- [Work request] Reproduce exactly, with no other output, every line of the data below from the line containing "Create (policy_service pages)" to the end, inclusive.

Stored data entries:
== Segment start ==

(** C36: an overtaken update stays in force.  Two updates of one active policy,
    each valid and within its scope, can interleave so that both succeed, the
    database keeps the second and the request path reads the first: whoever
    made the second was told of a policy that no request is limited by. *)
Theorem overtaken_update_sticks id r0 in1 in2 n1 n2 w :
  db_ok w.(pg) → w.(pg).(rate_limit_policies) !! id = Some r0 → r0.(rlp_IsActive) = true →
  validateCreateInput (update_input in1) = Ok n1 → validateCreateInput (update_input in2) = Ok n2 →
  input_fits (update_input in1) → input_fits (update_input in2) →
  scope_of_input n1 = scope_of r0 → scope_of_input n2 = scope_of r0 →
  ∃ w' row1 row2,
    rtc admin_step (admin_start [OpUpdate id in1; OpUpdate id in2] w)
      (both w' (Finished (Ok (policyFromRecord row1))) (Finished (Ok (policyFromRecord row2)))) ∧
    row1 = row_of id n1 true r0.(rlp_CreatedAt) (now_value w.(pg)) ∧
    row2 = row_of id n2 true r0.(rlp_CreatedAt) (now_value w.(pg)) ∧
    db_ok w'.(pg) ∧ active_policy w'.(pg) (scope_of r0) = Some row2 ∧
    read_scope (scope_of r0) (quiet w') = (Ok (Some (policyFromRecord row1)), quiet w') ∧
    (n1 ≠ n2 → ¬ synced w').
Proof.
  intros Hdb Hr0 Ha Hv1 Hv2 Hf1 Hf2 Hs1 Hs2.
  destruct (rewrite_step w id r0 r0 _ n1 Hdb Hr0 Ha Ha Hv1 Hf1 Hs1) as (Hdb1 & _ & Hl1 & cs1 & Hstep1 & Hc1).
  set (row1 := update_row (pg w) id r0 n1) in *. set (w1 := mkWorld w.(redis) (put_policy row1 w.(pg))) in *.
  assert (Hsc1 : scope_of row1 = scope_of r0) by (unfold row1, update_row; by rewrite scope_of_row_of).
  assert (Hs2' : scope_of_input n2 = scope_of row1) by congruence.
  destruct (rewrite_step w1 id row1 r0 _ n2 Hdb1 Hl1 eq_refl Ha Hv2 Hf2 Hs2') as (Hdb2 & Ha2 & _ & cs2 & Hstep2 & Hc2).
  set (row2 := update_row (pg w1) id row1 n2) in *. set (w2 := mkWorld (redis w1) (put_policy row2 (pg w1))) in *.
  rewrite Hsc1 in Ha2. set (w' := exec_cmds cs1 (exec_cmds cs2 w2)).
  assert (Hpg : w'.(pg) = w2.(pg)) by (unfold w'; by rewrite !exec_world).
  assert (Hread : read_scope (scope_of r0) (quiet w') = (Ok (Some (policyFromRecord row1)), quiet w')).
  { destruct (sync_cmds_view _ _ _ (exec_cmds cs2 w2).(redis) (sc_key (scope_of r0)) Hc1) as (payload & Hm & Hview).
    rewrite Hsc1, bool_decide_eq_true_2 in Hview by done.
    rewrite read_quiet. unfold w'. rewrite exec_world. cbn [redis]. rewrite Hview.
    destruct (marshal_row _ _ _ Hdb1 Hl1) as (payload' & Hm' & Hu).
    assert (payload' = payload) as -> by congruence. by rewrite Hu. }
  exists w', row1, row2. split; [|split_and!; [done..|by rewrite Hpg|by rewrite Hpg|done|]].
  - change (admin_start _ w) with (both w (Loading id in1) (Loading id in2)).
    eapply rtc_l; [apply first_moves; [done|by apply load_step]|].
    eapply rtc_l; [apply second_moves; [done|by apply load_step]|].
    eapply rtc_l; [apply first_moves; [done|exact Hstep1]|].
    eapply rtc_l; [apply second_moves; [done|exact Hstep2]|].
    eapply rtc_l; [by apply second_moves|].
    eapply rtc_l; [by apply first_moves|]. constructor.
  - intros Hne Hsync. rewrite read_mirrored in Hread; [|done|by rewrite Hpg|exact (ok_scope _ _ _ Hdb Hr0)].
    rewrite Hpg, Ha2 in Hread. cbn [fmap option_fmap option_map] in Hread. apply Hne.
    assert (Heq : policyFromRecord row1 = policyFromRecord row2) by congruence.
    unfold row1, row2, update_row in Heq. apply (f_equal input_of) in Heq. by rewrite !input_of_row in Heq.
Qed.
End Overtaken.

(** * A creation that fails half way

    The database is written first.  When the projection cannot be reached after
    that, the caller is told of a failure, and yet the policy is active: it
    limits nobody, and it is in the way of every further attempt. *)

Section Failures.
Context {D : Type} `{RL : RedisLaws D} `{RedisScan D} `{UL : UuidLaws}.
Implicit Types (w : world D) (sc : scope).

(** A connection that serves one round trip and fails the next. *)
Definition fails_second w (e : error) : net (world D) :=
  mkNet w [mkRound (fun w => w) Delivered; mkRound (fun w => w) (NotSent e)].

(** An update within its scope, alone, puts its policy in force whatever the
    projection held. *)
Lemma update_enforces pages id r input n w :
  db_ok w.(pg) → w.(pg).(rate_limit_policies) !! id = Some r → r.(rlp_IsActive) = true →
  validateCreateInput (update_input input) = Ok n → input_fits (update_input input) →
  scope_of_input n = scope_of r →
  ∃ row w2, Update (policy_service pages) id input (quiet w) = (Ok (policyFromRecord row), quiet w2) ∧
    active_policy w2.(pg) (scope_of r) = Some row ∧
    read_scope (scope_of r) (quiet w2) = (Ok (Some (policyFromRecord row)), quiet w2).
Proof.
  intros Hdb Hr Ha Hv Hfit Hsc.
  destruct (rewrite_step w id r r _ n Hdb Hr Ha Ha Hv Hfit Hsc) as (Hdb' & Hact & Hl & cs & Hstep & Hcs).
  set (row := update_row (pg w) id r n) in *. set (w' := mkWorld w.(redis) (put_policy row w.(pg))) in *.
  exists row, (exec_cmds cs w'). split.
  - change (Update (policy_service pages) id input (quiet w)) with
      (op_call (policy_service pages) (OpUpdate id input) (mkNet w (map delivered []))).
    rewrite op_call_machine by done. cbn [op_begin op_run op_finished first_other].
    rewrite (load_step _ _ r _ n) by done. cbn [op_finished first_other list.tail]. cbv iota beta.
    cbn [op_run op_finished]. rewrite Hstep. done.
  - rewrite exec_world. split; [exact Hact|].
    destruct (sync_cmds_view _ _ _ w'.(redis) (sc_key (scope_of r)) Hcs) as (payload & Hm & Hview).
    assert (Hrow : scope_of row = scope_of r) by (unfold row, update_row; by rewrite scope_of_row_of).
    rewrite Hrow, bool_decide_eq_true_2 in Hview by done.
    rewrite read_quiet. cbn [redis]. rewrite Hview.
    destruct (marshal_row _ _ _ Hdb' Hl) as (payload' & Hm' & Hu).
    assert (payload' = payload) as -> by congruence. by rewrite Hu.
Qed.

(** A scope in the way turns a creation away, whatever the projection holds. *)
Lemma create_refused pages input n w :
  db_ok w.(pg) → validateCreateInput input = Ok n → input_fits input →
  is_Some (active_policy w.(pg) (scope_of_input n)) →
  Create (policy_service pages) input (quiet w) =
    (Err ErrPolicyConflict, quiet (mkWorld w.(redis) (draw w.(pg)))).
Proof.
  intros Hdb Hv Hfit Hact. destruct (create_statement input n w.(pg) Hdb Hv Hfit) as [Hst _].
  unfold Create. rewrite Hv, sql_quiet. change (mkCreateRateLimitPolicyParams _ _ _ _ _ _) with (create_params n).
  rewrite Hst, (bool_decide_eq_true_2 (is_Some (active_policy _ _))) by done. by rewrite orb_true_r.
Qed.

== Segment end ==

- [Task solution]
  Create (policy_service pages) input (quiet w) =
    (Err ErrPolicyConflict, quiet (mkWorld w.(redis) (draw w.(pg)))).
Proof.
  intros Hdb Hv Hfit Hact. destruct (create_statement input n w.(pg) Hdb Hv Hfit) as [Hst _].
  unfold Create. rewrite Hv, sql_quiet. change (mkCreateRateLimitPolicyParams _ _ _ _ _ _) with (create_params n).
  rewrite Hst, (bool_decide_eq_true_2 (is_Some (active_policy _ _))) by done. by rewrite orb_true_r.
Qed.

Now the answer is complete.